Lemma root_dir fs m D Lc x dp : fits fs -> made fs m D Lc -> mounted m x -> loaded x dp 1 -> (Z.of_nat (length fs) + 2) mod 32 <> 0 ->
  dir_ok x dp (root_slots fs) /\ i_dev (ic x dp) = 1 /\
  (forall (k : nat) inum name, root_entries fs !! k = Some (inum, name) -> dent_inum x dp (Z.of_nat k) = inum /\ dent_name x dp (Z.of_nat k) = take DIRSIZ name) /\
  (forall k, Z.of_nat (length fs) + 2 <= k < root_slots fs -> dent_inum x dp k = 0).
Proof.
  intros Hfit H Hm Hl Hpart. set (n := Z.of_nat (length fs) + 2) in *. destruct (md_len _ _ _ _ H) as [HlD _].
  destruct D as [|d D]; [done|]. pose proof (loaded_inode _ _ _ _ _ dp 0 d H Hm eq_refl Hl) as Ed. pose proof (root_length fs) as Hrl. fold n in Hrl.
  pose proof (ft_few _ Hfit) as Hfew. assert (contents fs !! 0%nat = Some (root_bytes fs)) as Hc by done.
  assert (d_addrs (i_d (ic x dp)) = d_addrs d) as Ha by (by rewrite Ed). destruct Hl as [Hdev _].
  pose proof (Z.div_mod (16 * n) 512 ltac:(lia)) as Hdm. pose proof (Z.mod_pos_bound (16 * n) 512 ltac:(lia)) as Hmb.
  assert ((16 * n) mod 512 <> 0) as Hnz.
  { change 512 with (16 * 32). rewrite Z.mul_mod_distr_l by lia. lia. }
  assert (nb (16 * n) = 16 * n / 512 + 1) as Hnb by (unfold nb; symmetry; apply (Z.div_unique_pos _ 512 _ ((16 * n) mod 512 - 1)); lia).
  assert (16 * root_slots fs = BSIZE * nb (16 * n)) as Eslots by (unfold root_slots, BSIZE; fold n; lia).
  assert (forall pos, 0 <= pos < 16 * root_slots fs -> mapped x dp (pos / BSIZE) /\ (16 * n <= pos -> fbyte x dp pos = 0)) as Hpos.
  { intros pos Hp. destruct (Z.lt_ge_cases pos (16 * n)) as [Hlt|Hge].
    - destruct (kernel_byte m (d :: D) (contents fs) Lc x dp 0 d (root_bytes fs) pos (md_image _ _ _ _ H) Hm eq_refl Ha Hdev Hc) as [Hmp _]; [lia|]. split; [done|lia].
    - destruct (kernel_tail m (d :: D) (contents fs) Lc x dp 0 d (root_bytes fs) pos (md_image _ _ _ _ H) Hm eq_refl Ha Hdev Hc) as [Hmp Hz]; [rewrite Hrl; lia|done]. }
  split; [|split; [done|split]].
  - split.
    + rewrite Ed. by destruct (md_kind _ _ _ _ H 0%nat d eq_refl) as [-> _].
    + rewrite Ed, (md_root _ _ _ _ H d eq_refl), Hrl. unfold root_slots, sizeof_dirent, BSIZE. fold n. lia.
    + unfold root_slots, sizeof_dirent, BSIZE. fold n. assert (0 <= 16 * n / 512 <= 16 * n) by lia. lia.
    + intros pos Hp. unfold sizeof_dirent in Hp. apply Hpos. lia.
  - intros k inum name Hk. destruct (root_entries_ok fs k inum name Hfit Hk) as (Hi & Hnm & Hkl).
    assert (dent x dp (Z.of_nat k) = entry inum name) as E.
    { unfold dent, sizeof_dirent. rewrite (map_slice (fbyte x dp) (root_bytes fs)); [|lia|lia|lia|].
      - replace (Z.to_nat (16 * Z.of_nat k)) with (16 * k)%nat by lia. change (Z.to_nat 16) with 16%nat. rewrite root_concat. apply concat_16.
        + apply Forall_map, Forall_forall. intros e _. apply entry_length.
        + change (map ?g ?l) with (g <$> l). by rewrite list_lookup_fmap, Hk.
      - intros pos Hp. by apply (kernel_byte m (d :: D) (contents fs) Lc x dp 0 d (root_bytes fs) pos (md_image _ _ _ _ H) Hm eq_refl Ha Hdev Hc). }
    unfold dent_inum, dent_name. rewrite E. split; [apply entry_inum; lia|by apply entry_name].
  - intros k Hk. unfold dent_inum, dent, sizeof_dirent. assert (map (fbyte x dp) (seqZ (16 * k) 16) = replicate 16 0) as ->; [|done].
    apply list_eq. intros j. change (map ?g ?l) with (g <$> l). rewrite list_lookup_fmap. destruct (Nat.lt_ge_cases j 16) as [Hj|Hj].
    + rewrite (proj2 (lookup_seqZ (16 * k) 16 j (16 * k + Z.of_nat j))), lookup_replicate_2 by lia. cbn. f_equal. apply (Hpos (16 * k + Z.of_nat j)); lia.
    + rewrite lookup_seqZ_ge by lia. symmetry. apply lookup_ge_None_2. rewrite length_replicate. lia.
Qed.

(** The names of the directory entries, as the kernel compares them. *)
Definition root_names (fs : list hostfile) : list (list Z) := map (fun e => take DIRSIZ e.2) (root_entries fs).

(** [mkfs] makes a root directory in which [dirlookup] of [fs.c] finds every
    file, under its name cut to [DIRSIZ] bytes and at the inode that holds its
    contents, if no two names are the same once they are cut and the entries
    do not end with a block. *)
Theorem mkfs_dirlookup fs : fits fs -> NoDup (root_names fs) -> (Z.of_nat (length fs) + 2) mod 32 <> 0 ->
  exists m, Mkfs.main fs = Ok m /\
  forall x (i : nat) f dp name p q s dr, mounted m x -> loaded x dp 1 -> fs !! i = Some f ->
    length name = DIRSIZ -> buf_str name = take DIRSIZ (Mkfs.skip_us (h_name f)) ->
    icache_ok x -> outside p q s -> locked (ic_lock x) = 0 -> has_free x ->
    exists ip s' x', Fs.dirlookup dr dp name s x = Ok (Some (ip, 16 * (Z.of_nat i + 2)), s', x') /\
      caches x' ip 1 (Z.of_nat i + 2) /\ i_ref (ic x' ip) = i_ref (ic x ip) + 1 /\ forall b, cont x' b = cont x b.
Proof.
  intros Hfit Hnd Hpart. destruct (main_ok fs Hfit) as (m & D & Lc & E & H). exists m. split; [done|].
  intros x i f dp name p q s dr Hm Hl Hf Hnl Hnm Hic Hout Hlk Hfree.
  destruct (root_dir fs m D Lc x dp Hfit H Hm Hl Hpart) as (Hd & Hdev & Hent & Hrest).
  assert (root_entries fs !! S (S i) = Some (Z.of_nat i + 2, Mkfs.skip_us (h_name f))) as Hi.
  { unfold root_entries. cbn. rewrite numbered_lookup, Hf. cbn. by rewrite Z.add_comm. }
  pose proof (Hent _ _ _ Hi) as [Ei En]. replace (Z.of_nat (S (S i))) with (Z.of_nat i + 2) in Ei, En by lia.
  pose proof (lookup_lt_Some _ _ _ Hi) as Hil. assert (length (root_entries fs) = (length fs + 2)%nat) as Hrl by (unfold root_entries; cbn; rewrite numbered_length; lia).
  assert (dent_is x dp (Z.of_nat i + 2) (buf_str name)) as His by (split; [lia|by rewrite En]).
  destruct (dirlookup_result p q dr dp name _ s x Hd Hnl Hic Hout Hlk Hfree) as (r & s' & x' & Er & Hc & Hr).
  destruct r as [[ip off]|].
  2: { destruct (Hr (Z.of_nat i + 2)); [|done]. split; [lia|]. destruct (Z.lt_ge_cases (Z.of_nat i + 2) (root_slots fs)) as [Hlt|Hge]; [done|].
       exfalso. unfold root_slots, BSIZE in Hge. pose proof (Z.div_mod (16 * (Z.of_nat (length fs) + 2)) 512). pose proof (Z.mod_pos_bound (16 * (Z.of_nat (length fs) + 2)) 512). lia. }
  destruct Hr as (k & Hk & -> & [Hk0 Hkn] & Hfirst & Hca & Href). assert (k = Z.of_nat i + 2) as ->.
  { destruct (Z.lt_ge_cases k (Z.of_nat (length fs) + 2)) as [Hlt|Hge]; [|exfalso; apply Hk0, Hrest; lia].
    destruct (lookup_lt_is_Some_2 (root_entries fs) (Z.to_nat k)) as [[inum nm] Hk']; [lia|]. destruct (Hent _ _ _ Hk') as [_ Ek].
    rewrite Z2Nat.id in Ek by lia. enough (Z.to_nat k = S (S i)) by lia. apply (NoDup_lookup _ _ _ (take DIRSIZ nm) Hnd); unfold root_names; change (map ?g ?l) with (g <$> l);
      rewrite list_lookup_fmap; [by rewrite Hk'|]. rewrite Hi. cbn [fmap option_fmap option_map snd]. congruence. }
  exists ip, s', x'. rewrite Hdev, Ei in Hca. exact (conj Er (conj Hca (conj Href Hc))).
Qed.

(** When the entries of the root directory end with a block, the size [main]
    rounds up takes in a block no address is written for: [bmap] of [fs.c]
    allocates a block of the disk when the kernel reads there. *)
Theorem mkfs_root_hole fs : fits fs -> (Z.of_nat (length fs) + 2) mod 32 = 0 ->
  exists m, Mkfs.main fs = Ok m /\
  forall x dp s, mounted m x -> loaded x dp 1 ->
    let bn := (Z.of_nat (length fs) + 2) / 32 in
    d_size (i_d (ic x dp)) = BSIZE * (bn + 1) /\
    Fs.bmap dp bn s x = (let? (addr, s, x) := Fs.balloc 1 s x in
                         let? ad := zset "ip->addrs" (d_addrs (i_d (ic x dp))) bn addr in
                         Ok (addr, s, Fs.upd_d dp (set_d_addrs ad) x)).
Proof.
  intros Hfit Hmod. destruct (main_ok fs Hfit) as (m & D & Lc & E & H). exists m. split; [done|]. intros x dp s Hm Hl bn.
  set (n := Z.of_nat (length fs) + 2) in *. destruct (md_len _ _ _ _ H) as [HlD _]. destruct D as [|d D]; [done|].
  pose proof (loaded_inode _ _ _ _ _ dp 0 d H Hm eq_refl Hl) as Ed. pose proof (root_length fs) as Hrl. fold n in Hrl. pose proof (ft_few _ Hfit) as Hfew.
  assert (n = 32 * bn) as Hn by (pose proof (Z.div_mod n 32); subst bn; lia). assert (bn <= 6) as Hb6 by lia.
  rewrite Ed. split.
  - rewrite (md_root _ _ _ _ H d eq_refl), Hrl, Hn. unfold BSIZE. replace (16 * (32 * bn)) with (bn * 512) by lia. rewrite Z.div_mul by lia. lia.
  - unfold Fs.bmap. rewrite (proj2 (Z.ltb_lt bn NDIRECT)) by (change NDIRECT with 12; lia). rewrite Ed.
    assert (Lc !! (0%nat, bn) = None) as HN.
    { apply eq_None_not_Some. rewrite (im_uses _ _ _ _ (md_image _ _ _ _ H) 0%nat (root_bytes fs) eq_refl), Hrl, Hn. unfold uses, nb.
      replace (16 * (32 * bn) + 511) with (511 + bn * 512) by lia. rewrite Z.div_add by lia. change (511 / 512) with 0. lia. }
    pose proof (fl_dir _ _ _ _ (im_files _ _ _ _ (md_image _ _ _ _ H)) 0%nat d bn eq_refl ltac:(lia)) as Ea.
    unfold akey in Ea. destruct (Z.eqb_spec bn 12) as [|_] in Ea; [lia|]. rewrite HN in Ea. cbn [default] in Ea.
    assert (0 <= bn) as Hb0 by lia. rewrite (proj2 (zget_Ok _ _ _ 0) (conj Hb0 Ea)). cbn [res_bind]. rewrite Z.eqb_refl. destruct Hl as [-> _]. reflexivity.
Qed.
End Kernel.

____________________

■ **Your assignment**
Go through the material above and output exactly the lines from the one containing "apply Hpos. lia." through the one containing "(** [mkfs] makes".

■ **Answer area**
    + intros pos Hp. unfold sizeof_dirent in Hp. apply Hpos. lia.
  - intros k inum name Hk. destruct (root_entries_ok fs k inum name Hfit Hk) as (Hi & Hnm & Hkl).
    assert (dent x dp (Z.of_nat k) = entry inum name) as E.
    { unfold dent, sizeof_dirent. rewrite (map_slice (fbyte x dp) (root_bytes fs)); [|lia|lia|lia|].
      - replace (Z.to_nat (16 * Z.of_nat k)) with (16 * k)%nat by lia. change (Z.to_nat 16) with 16%nat. rewrite root_concat. apply concat_16.
        + apply Forall_map, Forall_forall. intros e _. apply entry_length.
        + change (map ?g ?l) with (g <$> l). by rewrite list_lookup_fmap, Hk.
      - intros pos Hp. by apply (kernel_byte m (d :: D) (contents fs) Lc x dp 0 d (root_bytes fs) pos (md_image _ _ _ _ H) Hm eq_refl Ha Hdev Hc). }
    unfold dent_inum, dent_name. rewrite E. split; [apply entry_inum; lia|by apply entry_name].
  - intros k Hk. unfold dent_inum, dent, sizeof_dirent. assert (map (fbyte x dp) (seqZ (16 * k) 16) = replicate 16 0) as ->; [|done].
    apply list_eq. intros j. change (map ?g ?l) with (g <$> l). rewrite list_lookup_fmap. destruct (Nat.lt_ge_cases j 16) as [Hj|Hj].
    + rewrite (proj2 (lookup_seqZ (16 * k) 16 j (16 * k + Z.of_nat j))), lookup_replicate_2 by lia. cbn. f_equal. apply (Hpos (16 * k + Z.of_nat j)); lia.
    + rewrite lookup_seqZ_ge by lia. symmetry. apply lookup_ge_None_2. rewrite length_replicate. lia.
Qed.

(** The names of the directory entries, as the kernel compares them. *)
Definition root_names (fs : list hostfile) : list (list Z) := map (fun e => take DIRSIZ e.2) (root_entries fs).

(** [mkfs] makes a root directory in which [dirlookup] of [fs.c] finds every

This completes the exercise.